First, this was a single-center study conducted over one academic year having a small sample size.
Second, there was no control group to compare the effect of mandatory versus elective clerkships, different clerkship durations and different EM clerkship years.
Third, we did not use a previously validated self-efficacy scale, which may provide more structured and objective information [
47,
48]. Cognizant that there is no single all-purpose measure of self-efficacy, since the construct is not a generalised trait and people differ in efficacy across different domains, we constructed a scale based on sound conceptual determinants of self-efficacy in an undergraduate task-related EM domain.

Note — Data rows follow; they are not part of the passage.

(** Length in bytes of the white-space rune encoded at the head of [s]
    ([unicode.IsSpace]: TAB, LF, VT, FF, CR, SPACE, U+0085, U+00A0, U+1680,
    U+2000..U+200A, U+2028, U+2029, U+202F, U+205F, U+3000, each in its
    UTF-8 encoding), 0 when [s] does not start with such a rune. *)
Definition spaceLen (s : string) : nat :=
  match s with
  | EmptyString => 0%nat
  | String a r =>
    let x := byte a in
    if ((9 <=? x) && (x <=? 13) || (x =? 32))%N then 1%nat
    else match r with
    | EmptyString => 0%nat
    | String b r' =>
      let y := byte b in
      if ((x =? 194) && ((y =? 133) || (y =? 160)))%N then 2%nat
      else match r' with
      | EmptyString => 0%nat
      | String c _ =>
        let z := byte c in
        if ((x =? 225) && (y =? 154) && (z =? 128))%N then 3%nat
        else if ((x =? 226) && (y =? 128) &&
                 ((128 <=? z) && (z <=? 138) || (z =? 168) || (z =? 169)
                  || (z =? 175)))%N then 3%nat
        else if ((x =? 226) && (y =? 129) && (z =? 159))%N then 3%nat
        else if ((x =? 227) && (y =? 128) && (z =? 128))%N then 3%nat
        else 0%nat
      end
    end
  end.

(** The same, for the rune encoded at the end of a string, given the
    string reversed. *)
Definition spaceLenRev (s : string) : nat :=
  match s with
  | EmptyString => 0%nat
  | String a r =>
    let x := byte a in
    if ((9 <=? x) && (x <=? 13) || (x =? 32))%N then 1%nat
    else match r with
    | EmptyString => 0%nat
    | String b r' =>
      let y := byte b in
      if ((y =? 194) && ((x =? 133) || (x =? 160)))%N then 2%nat
      else match r' with
      | EmptyString => 0%nat
      | String c _ =>
        let z := byte c in
        if ((z =? 225) && (y =? 154) && (x =? 128))%N then 3%nat
        else if ((z =? 226) && (y =? 128) &&
                 ((128 <=? x) && (x <=? 138) || (x =? 168) || (x =? 169)
                  || (x =? 175)))%N then 3%nat
        else if ((z =? 226) && (y =? 129) && (x =? 159))%N then 3%nat
        else if ((z =? 227) && (y =? 128) && (x =? 128))%N then 3%nat
        else 0%nat
      end
    end
  end.

Fixpoint drop (n : nat) (s : string) : string :=
  match n, s with
  | O, _ => s
  | S n', String _ r => drop n' r
  | S _, EmptyString => EmptyString
  end.

(** Strip white-space runes from the head; [fuel] bounds the number of
    runes removed and [String.length s] always suffices. *)
Fixpoint trimWith (len : string -> nat) (fuel : nat) (s : string) : string :=
  match fuel with
  | O => s
  | S fuel' =>
    match len s with
    | O => s
    | n => trimWith len fuel' (drop n s)
    end
  end.

Definition rev (s : string) : string :=
  string_of_list_ascii (List.rev (list_ascii_of_string s)).

Definition TrimLeftSpace (s : string) : string :=
  trimWith spaceLen (String.length s) s.

Definition TrimRightSpace (s : string) : string :=
  rev (trimWith spaceLenRev (String.length s) (rev s)).

(** [strings.TrimSpace]. *)
Definition TrimSpace (s : string) : string :=
  TrimRightSpace (TrimLeftSpace s).

(** [strings.HasPrefix s p]. *)
Definition HasPrefix (s p : string) : bool := String.prefix p s.

(** [s == ""]. *)
Definition isEmpty (s : string) : bool :=
  match s with EmptyString => true | _ => false end.

(** Cut [s] at the first occurrence of the byte [sep]. *)
Fixpoint cut (sep : ascii) (s : string) : option (string * string) :=
  match s with
  | EmptyString => None
  | String c r =>
    if Ascii.eqb c sep then Some (EmptyString, r)
    else match cut sep r with
         | Some (a, b) => Some (String c a, b)
         | None => None
         end
  end.

(** [strings.Split s sep] for a one-byte separator. *)
Fixpoint Split (sep : ascii) (s : string) : list string :=
  match s with
  | EmptyString => [EmptyString]
  | String c r =>
    if Ascii.eqb c sep then EmptyString :: Split sep r
    else match Split sep r with
         | h :: t => String c h :: t
         | [] => [String c EmptyString]
         end
  end.

(** [strings.SplitN s sep 2] for a one-byte separator. *)
Definition SplitN2 (sep : ascii) (s : string) : list string :=
  match cut sep s with
  | Some (a, b) => [a; b]
  | None => [s]
  end.

End strings.

(** ** The [unicode/utf8] package *)

Module utf8.
Import strings.

Definition RuneError : N := 65533.

(** Continuation byte, 10xxxxxx. *)
Definition cont (y : N) : bool := ((128 <=? y) && (y <=? 191))%N.

(** Two, three and four byte sequences accepted by [utf8.DecodeRune]
    (no overlong forms, no surrogates, nothing above U+10FFFF). *)
Definition ok2 (x y : N) : bool :=
  ((194 <=? x) && (x <=? 223))%N && cont y.

Definition ok3 (x y z : N) : bool :=
  (((x =? 224) && (160 <=? y) && (y <=? 191))
   || ((225 <=? x) && (x <=? 236) && cont y)
   || ((x =? 237) && (128 <=? y) && (y <=? 159))
   || ((238 <=? x) && (x <=? 239) && cont y))%N && cont z.

Definition ok4 (x y z w : N) : bool :=
  (((x =? 240) && (144 <=? y) && (y <=? 191))
   || ((241 <=? x) && (x <=? 243) && cont y)
   || ((x =? 244) && (128 <=? y) && (y <=? 143)))%N && cont z && cont w.

Definition rune2 (x y : N) : N := ((x - 192) * 64 + (y - 128))%N.
Definition rune3 (x y z : N) : N :=
  ((x - 224) * 4096 + (y - 128) * 64 + (z - 128))%N.
Definition rune4 (x y z w : N) : N :=
  ((x - 240) * 262144 + (y - 128) * 4096 + (z - 128) * 64 + (w - 128))%N.

(** [utf8.DecodeRune]: the rune at the head of [s] and what follows it.
    An invalid or truncated encoding yields [RuneError] and consumes one
    byte; [None] on the empty string. *)
Definition DecodeRune (s : string) : option (N * string) :=
  match s with
  | EmptyString => None
  | String a r1 =>
    let x := byte a in
    if (x <? 128)%N then Some (x, r1)
    else match r1 with
    | String b r2 =>
      let y := byte b in
      if ok2 x y then Some (rune2 x y, r2)
      else match r2 with
      | String c r3 =>
        let z := byte c in
        if ok3 x y z then Some (rune3 x y z, r3)
        else match r3 with
        | String d r4 =>
          let w := byte d in
          if ok4 x y z w then Some (rune4 x y z w, r4)
          else Some (RuneError, r1)
        | EmptyString => Some (RuneError, r1)
        end
      | EmptyString => Some (RuneError, r1)
      end
    | EmptyString => Some (RuneError, r1)
    end
  end.

Definition chr (n : N) : ascii := ascii_of_N n.

(** [utf8.EncodeRune]; surrogates and values above U+10FFFF are encoded
    as [RuneError]. *)
Definition EncodeRune (r : N) : string :=
  if (r <? 128)%N then String (chr r) ""
  else if (r <? 2048)%N then
    String (chr (192 + r / 64)) (String (chr (128 + r mod 64)) "")
  else if ((55296 <=? r) && (r <? 57344) || (1114111 <? r))%N then
    String (chr 239) (String (chr 191) (String (chr 189) ""))
  else if (r <? 65536)%N then
    String (chr (224 + r / 4096))
      (String (chr (128 + (r / 64) mod 64))
         (String (chr (128 + r mod 64)) ""))
  else
    String (chr (240 + r / 262144))
      (String (chr (128 + (r / 4096) mod 64))
         (String (chr (128 + (r / 64) mod 64))
            (String (chr (128 + r mod 64)) ""))).

(** A string made of well-formed encodings only. *)
Inductive Valid : string -> Prop :=
| valid_nil : Valid ""
| valid_1 a r : (byte a <? 128)%N = true -> Valid r -> Valid (String a r)
| valid_2 a b r : ok2 (byte a) (byte b) = true -> Valid r ->
    Valid (String a (String b r))
| valid_3 a b c r : ok3 (byte a) (byte b) (byte c) = true -> Valid r ->
    Valid (String a (String b (String c r)))
| valid_4 a b c d r :
    ok4 (byte a) (byte b) (byte c) (byte d) = true -> Valid r ->
    Valid (String a (String b (String c (String d r)))).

Fourth, we did not compare OSCE and written assessment scores with students' self-efficacy belief scores, which could give additional information regarding students' actual gain in the clerkship. Instead, we measured subjective expectations and opinions on knowledge and skills acquisition, and educational environment.
Fifth, the clerkship is modelled after international undergraduate curriculum recommendations, which may differ from the curricula used at other institutions, limiting the generalisability of the study.
Finally, we acknowledge there is scope for longitudinal research, evaluating a broader set of related constructs and changes in self-efficacy.